*** Opening of TASK INPUTS ***
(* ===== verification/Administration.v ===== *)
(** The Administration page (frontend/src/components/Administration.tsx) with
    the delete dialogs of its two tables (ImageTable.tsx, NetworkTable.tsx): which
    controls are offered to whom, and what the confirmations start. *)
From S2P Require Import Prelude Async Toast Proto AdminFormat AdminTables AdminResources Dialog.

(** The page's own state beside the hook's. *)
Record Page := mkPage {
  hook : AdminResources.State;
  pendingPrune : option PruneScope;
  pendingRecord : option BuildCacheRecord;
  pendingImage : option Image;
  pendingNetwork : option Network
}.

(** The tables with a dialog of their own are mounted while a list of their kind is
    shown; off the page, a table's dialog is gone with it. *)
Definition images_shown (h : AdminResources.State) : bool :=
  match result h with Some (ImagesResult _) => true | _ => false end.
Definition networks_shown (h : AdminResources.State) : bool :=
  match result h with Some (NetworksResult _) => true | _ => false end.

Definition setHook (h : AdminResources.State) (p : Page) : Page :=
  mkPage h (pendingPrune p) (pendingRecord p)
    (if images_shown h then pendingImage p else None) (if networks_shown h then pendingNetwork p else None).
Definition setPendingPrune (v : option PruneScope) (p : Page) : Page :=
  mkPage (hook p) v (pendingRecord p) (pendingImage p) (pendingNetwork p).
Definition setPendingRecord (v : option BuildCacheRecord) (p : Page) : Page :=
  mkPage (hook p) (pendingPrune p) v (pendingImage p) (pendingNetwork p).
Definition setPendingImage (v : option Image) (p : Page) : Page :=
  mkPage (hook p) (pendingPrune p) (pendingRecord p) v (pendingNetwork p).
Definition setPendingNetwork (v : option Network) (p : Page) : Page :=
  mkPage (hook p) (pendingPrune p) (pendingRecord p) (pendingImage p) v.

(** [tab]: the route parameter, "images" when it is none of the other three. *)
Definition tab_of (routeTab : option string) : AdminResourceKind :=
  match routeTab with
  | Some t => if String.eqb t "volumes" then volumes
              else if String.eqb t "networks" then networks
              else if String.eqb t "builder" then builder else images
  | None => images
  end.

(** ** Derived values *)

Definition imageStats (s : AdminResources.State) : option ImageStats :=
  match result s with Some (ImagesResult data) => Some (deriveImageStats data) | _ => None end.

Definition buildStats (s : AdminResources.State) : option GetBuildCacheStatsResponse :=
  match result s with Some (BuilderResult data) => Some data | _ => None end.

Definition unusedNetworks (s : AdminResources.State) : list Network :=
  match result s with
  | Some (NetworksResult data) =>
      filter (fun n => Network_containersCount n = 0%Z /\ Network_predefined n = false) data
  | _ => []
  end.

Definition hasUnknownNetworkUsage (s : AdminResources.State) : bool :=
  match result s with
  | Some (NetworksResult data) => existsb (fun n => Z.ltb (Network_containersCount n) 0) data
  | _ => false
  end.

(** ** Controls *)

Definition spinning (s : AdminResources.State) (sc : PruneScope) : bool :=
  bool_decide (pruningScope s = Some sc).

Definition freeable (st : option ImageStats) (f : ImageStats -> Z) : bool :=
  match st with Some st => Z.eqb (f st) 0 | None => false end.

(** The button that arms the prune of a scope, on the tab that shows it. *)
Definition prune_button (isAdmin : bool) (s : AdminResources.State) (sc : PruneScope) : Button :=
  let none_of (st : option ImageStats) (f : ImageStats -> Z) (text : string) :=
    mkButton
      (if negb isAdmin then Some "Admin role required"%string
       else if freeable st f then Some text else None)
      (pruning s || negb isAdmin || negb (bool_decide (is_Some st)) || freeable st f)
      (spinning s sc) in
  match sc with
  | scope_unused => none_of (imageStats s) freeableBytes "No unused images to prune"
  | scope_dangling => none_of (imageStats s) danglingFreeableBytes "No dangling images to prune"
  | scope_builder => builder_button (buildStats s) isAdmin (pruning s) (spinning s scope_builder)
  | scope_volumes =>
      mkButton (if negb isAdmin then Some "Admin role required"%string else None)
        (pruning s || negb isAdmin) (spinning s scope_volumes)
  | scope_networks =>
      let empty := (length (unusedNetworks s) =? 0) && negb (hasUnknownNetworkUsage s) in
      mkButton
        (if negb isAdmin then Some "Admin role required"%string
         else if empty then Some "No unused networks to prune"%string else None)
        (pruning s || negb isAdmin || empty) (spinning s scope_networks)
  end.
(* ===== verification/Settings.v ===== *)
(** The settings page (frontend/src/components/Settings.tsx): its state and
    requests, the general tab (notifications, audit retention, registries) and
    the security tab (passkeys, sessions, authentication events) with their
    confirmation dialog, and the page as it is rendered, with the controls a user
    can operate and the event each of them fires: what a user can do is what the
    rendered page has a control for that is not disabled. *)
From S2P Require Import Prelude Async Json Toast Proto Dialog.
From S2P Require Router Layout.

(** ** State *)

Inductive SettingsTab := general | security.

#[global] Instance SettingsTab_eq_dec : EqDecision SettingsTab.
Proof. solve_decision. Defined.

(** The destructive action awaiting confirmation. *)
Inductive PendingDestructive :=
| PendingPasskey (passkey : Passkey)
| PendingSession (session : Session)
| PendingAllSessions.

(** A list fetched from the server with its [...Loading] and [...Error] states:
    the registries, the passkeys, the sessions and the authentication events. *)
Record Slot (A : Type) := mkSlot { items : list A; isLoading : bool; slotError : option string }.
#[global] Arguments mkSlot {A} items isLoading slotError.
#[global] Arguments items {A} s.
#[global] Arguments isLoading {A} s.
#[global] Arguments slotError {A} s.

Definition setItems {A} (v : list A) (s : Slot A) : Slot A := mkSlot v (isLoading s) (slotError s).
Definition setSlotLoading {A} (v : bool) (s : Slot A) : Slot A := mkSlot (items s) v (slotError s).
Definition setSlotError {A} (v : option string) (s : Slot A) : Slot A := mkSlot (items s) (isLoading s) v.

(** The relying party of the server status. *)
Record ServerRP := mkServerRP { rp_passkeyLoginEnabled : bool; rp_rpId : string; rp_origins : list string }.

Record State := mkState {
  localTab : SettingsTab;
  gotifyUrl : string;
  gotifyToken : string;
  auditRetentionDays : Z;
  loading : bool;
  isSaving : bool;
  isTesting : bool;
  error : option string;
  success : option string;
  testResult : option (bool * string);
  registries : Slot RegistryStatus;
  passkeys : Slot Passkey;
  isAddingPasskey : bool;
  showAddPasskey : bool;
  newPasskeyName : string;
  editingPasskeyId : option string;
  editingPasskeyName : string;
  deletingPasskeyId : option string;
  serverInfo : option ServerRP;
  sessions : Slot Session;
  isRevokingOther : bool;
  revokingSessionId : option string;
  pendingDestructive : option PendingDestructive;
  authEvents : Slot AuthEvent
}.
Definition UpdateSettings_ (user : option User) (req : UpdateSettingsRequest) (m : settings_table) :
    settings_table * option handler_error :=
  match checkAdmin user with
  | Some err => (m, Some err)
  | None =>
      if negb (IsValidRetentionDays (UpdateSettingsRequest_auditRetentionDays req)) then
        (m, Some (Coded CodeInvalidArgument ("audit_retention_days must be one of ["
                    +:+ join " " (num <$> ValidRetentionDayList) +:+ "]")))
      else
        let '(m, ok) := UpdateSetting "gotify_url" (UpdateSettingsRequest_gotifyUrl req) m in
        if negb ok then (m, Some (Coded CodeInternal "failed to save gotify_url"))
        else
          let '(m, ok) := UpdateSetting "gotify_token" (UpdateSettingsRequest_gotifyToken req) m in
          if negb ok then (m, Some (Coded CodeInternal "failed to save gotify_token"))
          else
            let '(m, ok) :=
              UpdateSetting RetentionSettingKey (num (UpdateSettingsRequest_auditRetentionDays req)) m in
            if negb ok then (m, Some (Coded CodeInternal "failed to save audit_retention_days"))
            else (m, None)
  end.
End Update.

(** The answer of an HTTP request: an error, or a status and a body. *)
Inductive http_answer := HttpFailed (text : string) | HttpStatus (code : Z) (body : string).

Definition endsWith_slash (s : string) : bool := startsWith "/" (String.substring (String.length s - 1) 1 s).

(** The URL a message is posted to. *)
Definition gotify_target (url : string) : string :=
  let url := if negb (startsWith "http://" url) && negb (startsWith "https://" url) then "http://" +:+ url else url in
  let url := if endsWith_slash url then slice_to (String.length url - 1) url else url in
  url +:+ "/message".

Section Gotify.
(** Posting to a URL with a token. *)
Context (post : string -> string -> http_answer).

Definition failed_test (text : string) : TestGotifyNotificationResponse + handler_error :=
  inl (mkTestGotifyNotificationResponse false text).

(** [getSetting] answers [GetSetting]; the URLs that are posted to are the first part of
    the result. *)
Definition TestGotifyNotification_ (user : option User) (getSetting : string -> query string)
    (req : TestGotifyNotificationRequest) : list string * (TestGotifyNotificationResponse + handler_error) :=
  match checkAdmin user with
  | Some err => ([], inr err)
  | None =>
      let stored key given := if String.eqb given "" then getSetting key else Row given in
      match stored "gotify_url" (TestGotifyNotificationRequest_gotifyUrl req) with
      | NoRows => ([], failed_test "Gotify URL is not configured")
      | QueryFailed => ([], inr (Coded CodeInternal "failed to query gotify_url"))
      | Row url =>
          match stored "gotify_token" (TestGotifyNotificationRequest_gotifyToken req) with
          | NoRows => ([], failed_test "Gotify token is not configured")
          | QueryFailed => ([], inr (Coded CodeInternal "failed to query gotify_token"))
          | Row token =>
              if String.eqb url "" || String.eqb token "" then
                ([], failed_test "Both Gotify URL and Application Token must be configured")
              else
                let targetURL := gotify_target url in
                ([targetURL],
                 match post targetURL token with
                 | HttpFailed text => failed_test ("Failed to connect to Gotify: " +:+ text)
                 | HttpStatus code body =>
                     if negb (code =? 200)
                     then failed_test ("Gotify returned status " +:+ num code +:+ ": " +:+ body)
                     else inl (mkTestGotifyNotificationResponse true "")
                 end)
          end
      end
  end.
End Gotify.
*** Close of TASK INPUTS ***
WHAT YOU NEED TO DO: In the preceding material, find each line holding the word "mkButton" and copy it out.

EXERCISE RESULT:
    mkButton
      mkButton (if negb isAdmin then Some "Admin role required"%string else None)
      mkButton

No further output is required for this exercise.